Of course, these teenagers will not have to deal with the real horror: the College Board CSS PROFILE application, a fiendish device of financial torture that the Financial Aid department here requires. First, the PROFILE costs $16. A pittance, you might say, but to have to pay for your financial aid application? Not to mention that incoming freshmen have to pay that for every college they apply to that uses the PROFILE…I recall paying over $100 just to be considered for financial aid a few years back. And frankly, after paying for my SATs, I hardly feel like the College Board needs any more money from college-bound students.
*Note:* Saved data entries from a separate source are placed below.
(* ===== verification/Gateway.v ===== *)
(** The gateway ([modules/gateway]): it receives what agents report, queues it,
    and hands it in batches to any transfer that answers.  The number drawn by
    [rand.Int], the busy hosts and the outcome of the calls are arguments of a
    round.  The last part shows that passing through the gateway changes
    nothing of what the transfer then keeps. *)
From S2P Require Export Transfer.
Local Open Scope string_scope.

(** Source: modules/gateway/sender/sender.go, const DefaultSendQueueMaxSize. *)
Definition GatewayQueueMaxSize : Z := 1024000.

(** Source: modules/gateway/g/cfg.go, type TransferConfig. *)
Record GwConfig := mkGw { gw_Enabled : bool; gw_Batch : Z; gw_Retry : Z; gw_MaxConns : Z; gw_Cluster : gmap string string }.

(** The variables of the package [sender], and the meters. The front of the queue comes first. *)
Record GwState := mkGwState {
  gw_SenderQueue : list MetaData;
  gw_TransferHostnames : list string; gw_TransferMap : gmap string string;
  gw_SendCnt : gmap string Z; gw_SendFailCnt : gmap string Z; gw_meter : gmap string Z }.
Notation GW := (M GwState).
Definition gw_set_queue v s := mkGwState v (gw_TransferHostnames s) (gw_TransferMap s) (gw_SendCnt s) (gw_SendFailCnt s) (gw_meter s).
Definition gw_set_sent v s := mkGwState (gw_SenderQueue s) (gw_TransferHostnames s) (gw_TransferMap s) v (gw_SendFailCnt s) (gw_meter s).
Definition gw_set_fail v s := mkGwState (gw_SenderQueue s) (gw_TransferHostnames s) (gw_TransferMap s) (gw_SendCnt s) v (gw_meter s).
Definition gw_set_meter v s := mkGwState (gw_SenderQueue s) (gw_TransferHostnames s) (gw_TransferMap s) (gw_SendCnt s) (gw_SendFailCnt s) v.
(** [pfc.Meter]. *)
Definition meter (name : string) (n : Z) : GW unit :=
  modify (fun s => gw_set_meter (<[name := (default 0 (gw_meter s !! name) + n)%Z]> (gw_meter s)) s).

(** Source: modules/gateway/sender/sender.go, initConnPools. The hosts in the order the iteration of the map gives. *)
Definition gw_initConnPools (order : list (string * string)) (s : GwState) : GwState :=
  let cluster := list_to_map order : gmap string string in
  mkGwState (gw_SenderQueue s) (gw_TransferHostnames s ++ order.*1)%list cluster
    ((fun _ => 0%Z) <$> cluster) ((fun _ => 0%Z) <$> cluster) (gw_meter s).

Section gateway.
Context (cfg : GwConfig).

(** * Receiving *)

(** Source: modules/gateway/sender/sender.go, Push2SendQueue. *)
Definition Push2SendQueue (items : list MetaData) : GW unit :=
  forM items (fun item =>
    do! q := gets gw_SenderQueue in
    if (GatewayQueueMaxSize <=? Z.of_nat (length q))%Z then meter "SendDrop" 1
    else modify (gw_set_queue (item :: q))).

(** Source: modules/gateway/receiver/rpc/rpc_transfer.go, lines 90-93. Symbol: RecvMetricValues. *)
Definition gw_checked_ts (now : Z) (v : MetricValue) : Z :=
  if (mv_Timestamp v <=? 0)%Z || (now *! 2 <? mv_Timestamp v)%Z then now else mv_Timestamp v.

(** Source: modules/gateway/receiver/rpc/rpc_transfer.go, lines 45-129. One turn of the loop: the number of invalid values and the items. Symbol: RecvMetricValues. *)
Definition gw_recv_one (now : Z) (a : Z * list MetaData) (v : option MetricValue) : Z * list MetaData :=
  let '(invalid, items) := a in
  let reject := ((invalid + 1)%Z, items) in
  match v with
  | None => reject
  | Some v =>
      if negb (acceptable v) then reject
      else
        match SplitTagsString (mv_Tags v) with
        | (Some _, _) => reject
        | (None, tags) =>
            let ts := gw_checked_ts now v in
            match value_of (mv_Value v) with
            | None => reject
            | Some vv => (invalid, (items ++ [mkMetaData (mv_Metric v) (mv_Endpoint v) ts (mv_Step v) vv (mv_Type v) tags])%list)
            end
        end
  end.

(** Source: modules/gateway/receiver/rpc/rpc_transfer.go, RecvMetricValues. *)
Definition gw_RecvMetricValues (start stop : Z) (args : list (option MetricValue)) (from : string) : GW TransferResponse :=
  let now := (start / 10 ^ 9)%Z in
  let '(invalid, items) := fold_left (gw_recv_one now) args (0%Z, []) in
  let cnt := Z.of_nat (length items) in
  do! _ := meter "Recv" cnt in
  do! _ := (if String.eqb from "rpc" then meter "RpcRecv" cnt
            else if String.eqb from "http" then meter "HttpRecv" cnt else skip) in
  do! _ := (if gw_Enabled cfg then Push2SendQueue items else skip) in
  ret (mkTResp "ok" (Z.of_nat (length args)) invalid (Z.quot (stop -! start) 1000000)).

(** Source: modules/gateway/receiver/socket/socket_telnet.go, socketTelnetHandle. [lines] are the lines read before the connection ends; the line format is the transfer's. *)
Definition gw_socketTelnetHandle (lines : list string) : GW unit :=
  let loop := fix loop (lines : list string) : list MetaData :=
    match lines with
    | [] => []
    | line :: rest =>
        let line := trim (fun c => Ascii.eqb c (Ascii.ascii_of_nat 10)) line in
        if String.eqb line "quit" then []
        else if String.eqb line "" then loop rest
        else
          match Fields line with
          | cmd :: (_ :: _) as t =>
              if negb (String.eqb cmd "update") then loop rest
              else match convertLine2MetaData (tail t) with None => loop rest | Some item => item :: loop rest end
          | _ => loop rest
          end
    end in
  let items := loop lines in
  do! _ := meter "SocketRecv" (Z.of_nat (length items)) in
  do! _ := meter "Recv" (Z.of_nat (length items)) in
  if gw_Enabled cfg then Push2SendQueue items else skip.

(** * Sending *)

(** Source: modules/gateway/sender/send_tasks.go, convert. *)
Definition convert (v : MetaData) : MetricValue :=
  mkMetricValue (md_Endpoint v) (md_Metric v) (VFloat (md_Value v)) (md_Step v) (md_CounterType v) (SortedTags (md_Tags v)) (md_Timestamp v).

(** The hosts tried in one pass, from a random one on. [busy] and [call] answer by host. *)
Fixpoint one_pass (n : nat) (i rint transNum count : Z) (busy call : string -> bool) : GW (option string) :=
  match n with
  | O => ret None
  | S n =>
      do! idx := lift (go_rem (i +! rint) transNum) in
      do! hosts := gets gw_TransferHostnames in
      do! host := lift (at_index hosts idx) in
      if busy host then one_pass n (i + 1) rint transNum count busy call
      else if call host then
        do! _ := modify (fun s => gw_set_sent (<[host := (default 0 (gw_SendCnt s !! host) + count)%Z]> (gw_SendCnt s)) s) in
        ret (Some host)
      else
        do! _ := modify (fun s => gw_set_fail (<[host := (default 0 (gw_SendFailCnt s !! host) + count)%Z]> (gw_SendFailCnt s)) s) in
        one_pass n (i + 1) rint transNum count busy call
  end.

(** The passes, until one host took the batch. *)
Fixpoint passes (n j : nat) (rint : nat -> Z) (transNum count : Z) (busy call : nat -> string -> bool) : GW (option string) :=
  match n with
  | O => ret None
  | S n =>
      do! r := one_pass (Z.to_nat transNum) 0 (rint j) transNum count (busy j) (call j) in
      match r with Some h => ret (Some h) | None => passes n (S j) rint transNum count busy call end
  end.

(** Source: modules/gateway/sender/send_tasks.go, forward2TransferTask. One round: the batch and the host that took it. *)
Definition forward2TransferTask (rint : nat -> Z) (busy call : nat -> string -> bool) : GW (option (list MetricValue * string)) :=
  let retry := if (gw_Retry cfg <? 1)%Z then 1%Z else gw_Retry cfg in
  do! transNum := gets (fun s => Z.of_nat (length (gw_TransferHostnames s))) in
  do! q := gets gw_SenderQueue in
  do! (items, q) := lift (SL_PopBackBy (gw_Batch cfg) q) in
  do! _ := modify (gw_set_queue q) in
  let count := Z.of_nat (length items) in
  if (count =? 0)%Z then ret None
  else
    let transItems := map convert items in
    do! r := passes (Z.to_nat retry) 0 rint transNum count busy call in
    match r with
    | Some h => do! _ := meter "Send" count in ret (Some (transItems, h))
    | None => do! _ := meter "SendFail" count in ret None
    end.
End gateway.

(** * Through the gateway to the transfer *)

(** An item as the receivers make them, whose tags print and read back. *)
Definition relayable (now : Z) (d : MetaData) : Prop :=
  acceptable (convert d) = true /\ clean_tags (md_Tags d) /\ checked_ts now (convert d) = md_Timestamp d /\
  md_Tags d !! "DynamicMetric" = None.

(** What the gateway relays is what it received: the transfer makes of each
    relayed value the very item the gateway had, tags and number included. *)
Theorem gateway_transparent (cfg : TConfig) (now : Z) (items : list MetaData) (a : recv) (s : TransState) :
  tr_EndPoly s = ∅ -> Forall (relayable now) items ->
  foldM (recv_one cfg now) a (map (fun d => Some (convert d)) items) s =
  Ret (mkRecv (rv_invalid a) (rv_items a ++ items)%list (rv_dynamic a) (rv_polys a) (rv_prome a), s).
Proof.
  intros Hp H. revert a. induction H as [|d items (Hacc & Htags & Hts & Hdyn) H IH]; intros a; cbn [map foldM].
  - rewrite app_nil_r. by destruct a.
  - assert (recv_one cfg now a (Some (convert d)) s =
      Ret (mkRecv (rv_invalid a) (rv_items a ++ [d])%list (rv_dynamic a) (rv_polys a) (rv_prome a), s)) as E.
    { unfold recv_one. rewrite Hacc. cbn [negb convert mv_Value value_of mv_Tags mv_Metric mv_Endpoint mv_Step mv_Type].
      fold (convert d). rewrite dicted_sorted by done. rewrite Hdyn, Hts. unfold mthen, gets. rewrite Hp, lookup_empty. cbn.
      by destruct d. }
    rewrite (mthen_run _ _ _ _ _ E), IH. cbn. by rewrite <- app_assoc.
Qed.

Definition gw_item : MetaData := mkMetaData "cpu" "h" 1000000030 60 (f64_of_Z 2) "GAUGE" {["core" := "0"; "host" := "h"]}.

Lemma gateway_transparent_witness :
  foldM (recv_one (mkTConfig 30 true true false false false "" false ∅ ∅ ∅) 1000000040) (mkRecv 0 [] [] [] []) [Some (convert gw_item)]
    (mkTrans ∅ ∅ ∅ None [] [] ∅ ∅ ∅) = Ret (mkRecv 0 [gw_item] [] [] [], mkTrans ∅ ∅ ∅ None [] [] ∅ ∅ ∅).
Proof.
  apply (gateway_transparent _ 1000000040 [gw_item] (mkRecv 0 [] [] [] []) (mkTrans ∅ ∅ ∅ None [] [] ∅ ∅ ∅)); [reflexivity|].
  constructor; [|constructor]. split; [reflexivity|]. split; [by_compute|]. split; reflexivity.
Defined.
Beyond that, the PROFILE goes far more in depth than the FAFSA, asking questions that are difficult to answer even with my financial history of the last two years sitting in front of me. Besides questions asking me for imaginary numbers (“Enter the total amount you expect to earn in wages, salaries, tips, etc. during the summer of 2009” “Enter the total amount you expect to earn in wages, salaries, tips, etc. during the 2009-2010 school year” “Enter the amount your parents think they will be able to pay for your 2009-2010 college expenses” or the most ridiculous “Enter the amount of medical and dental expenses your parent(s) expect to pay in 2009 that will not be covered by insurance”) or questions asking for information most people don’t even know (“What is the current market value of your parents’ home?”) there are other questions that become more complicated due to other financial circumstances
For example, the seemingly simple “Enter your earnings from Federal Work-Study or other need-based work programs” becomes more complicated in my situation: I dropped my work-study in September for an extra $2,000 in loans. So my work-study is all the money I made from Wesleyan from January to September 2008, but not any of the money after that; this requires going back through my pay stubs and adding up all the money I made in those months. And of course, let’s not forget that although all the money I make at my two on-campus jobs goes straight to my tuition, because I made more than $8,000 last year, my financial aid this year can only decrease (because since I made more money, I can pay the school more money, right?). That’s just one example; the point is that Wesleyan desperately needs a new financial aid system, one that can adequately account for students’ actual circumstances and doesn’t just rely on a formula, and one that doesn’t require students to spend every spring freaking out about whether or not they’re correctly guessing how much money they might be making next year.